Печатных данных о постановке «Фронта» нет, но пьеса носила столь разоблачительный характер, что вполне можно допустить появление спектакля на оккупационной сцене. Во Львове – центре театральной жизни на Украине – шел с успехом «Ревизор», в Мариуполе – чеховский «Медведь», в Николаеве – «Гроза» и «Лес» Островского…
Какая-то часть репертуара была рассчитана на русского зрителя. Почему в столь необычный обстоятельствах какой-либо театр в Киеве не мог получить разрешение на постановку «Фронта»?
Украинское театральное искусство времен оккупации – это terra incognita. Оно ждет своих первопроходцев, хотя движение уже началось. Подтверждением столь странных для советского человека обстоятельств служит доказательство от противного. В столице рейхскомиссариата «Украина», где находилась резиденция Эриха Коха и надзор гестапо был более плотным, никакие эксперименты не допускались – в городском драматическом театре признавали исключительно национальных авторов. Единственной иноязычной пьесой была шиллеровская «Коварство и любовь». На афишах значилось «Iнтрига та кохання». Рейхскомиссар театр не посещал. Иногда для него устраивались концерты.

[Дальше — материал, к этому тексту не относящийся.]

(* ===== verification/_CoqProject ===== *)
-Q . S2P
Prelude.v
GoStrings.v
Sdk.v
Utf8.v
GoJson.v
Pagination.v
ChainId.v
Proto.v
CollectionTypes.v
CollectionPb.v
CollectionKeeper.v
CollectionV2.v
CollectionSpec.v
CollectionMsg.v
CollectionGenesis.v
Builder.v
InterNft.v
NftInvariant.v
CollectionGenesisSpec.v
Erc721Types.v
Erc721Store.v
Erc721Pb.v
Erc721Index.v
Erc721Genesis.v
Erc721Registry.v
Erc721Purge.v
Erc721Export.v
Erc721Abstract.v
Erc721StoreSpec.v
Erc721Prune.v
Cw721Types.v
Cw721Store.v
Cw721Pb.v
StoredRecords.v
Cw721Index.v
Cw721Genesis.v
Cw721GenesisSpec.v
App.v
Erc721Evm.v
Cw721Wasm.v
Cw721Register.v
Cw721Convert.v
Cw721ConvertFacts.v
Cw721ConvertSpec.v
Erc721Msg.v
Erc721Register.v
Erc721Convert.v
Erc721Settle.v
Erc721ConvertFacts.v
Erc721ConvertSpec.v
Erc721RefundFacts.v
Cw721RefundSpec.v
Erc721SettleFacts.v
Guard.v
Cw721Chain.v
Erc721EntrySpec.v
Erc721Chain.v
EvmIbc.v
Erc721Query.v
Cw721Query.v
CollectionQuery.v
QuerySpec.v
EvmIbcSpec.v
Chain.v
Ante.v
Erc20Voucher.v
Upgrades.v
UpgradesSpec.v
ZeroHeight.v
AppExport.v
V040.v
V040Spec.v
Reference.v
ReferenceApp.v
Witnesses.v
WitnessesCw721.v
WitnessesQuery.v
WitnessesApp.v
WitnessesUpgrade.v
Findings.v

Безумие, которое тоже требует покаяния
«Теперь каждый боец должен понять, что перед ним – битый фриц, – продолжает Эренбург. – Этот фриц храбрый, пока ему не дают по зубам. Но этот фриц умеет убегать, как заяц. Если ему дать поблажку, он сожрет весь мир, истопчет землю от края до края. Если его осадить, он сначала остановится, а потом побежит. Боец Юга, стой, и ты остановишь немца. Стой, и от тебя отступит смерть. Товарищу скажи: „Стой!“ Другу скажи: „Не уйдем!“ Родине ответь: „Я здесь – на посту!“ Бей немца! Немец, убитый на правом берегу Дона, не перейдет на левый берег. Немец, утопленный в Дону, не полезет на Кубань. Бей, как можешь и где можешь!»
Последняя фраза есть не что иное, как завуалированное признание неблагополучия с вооружением и командованием. Нельзя представить, чтобы немецкие пропагандисты обращались к своим солдатам на территории России с подобным призывом.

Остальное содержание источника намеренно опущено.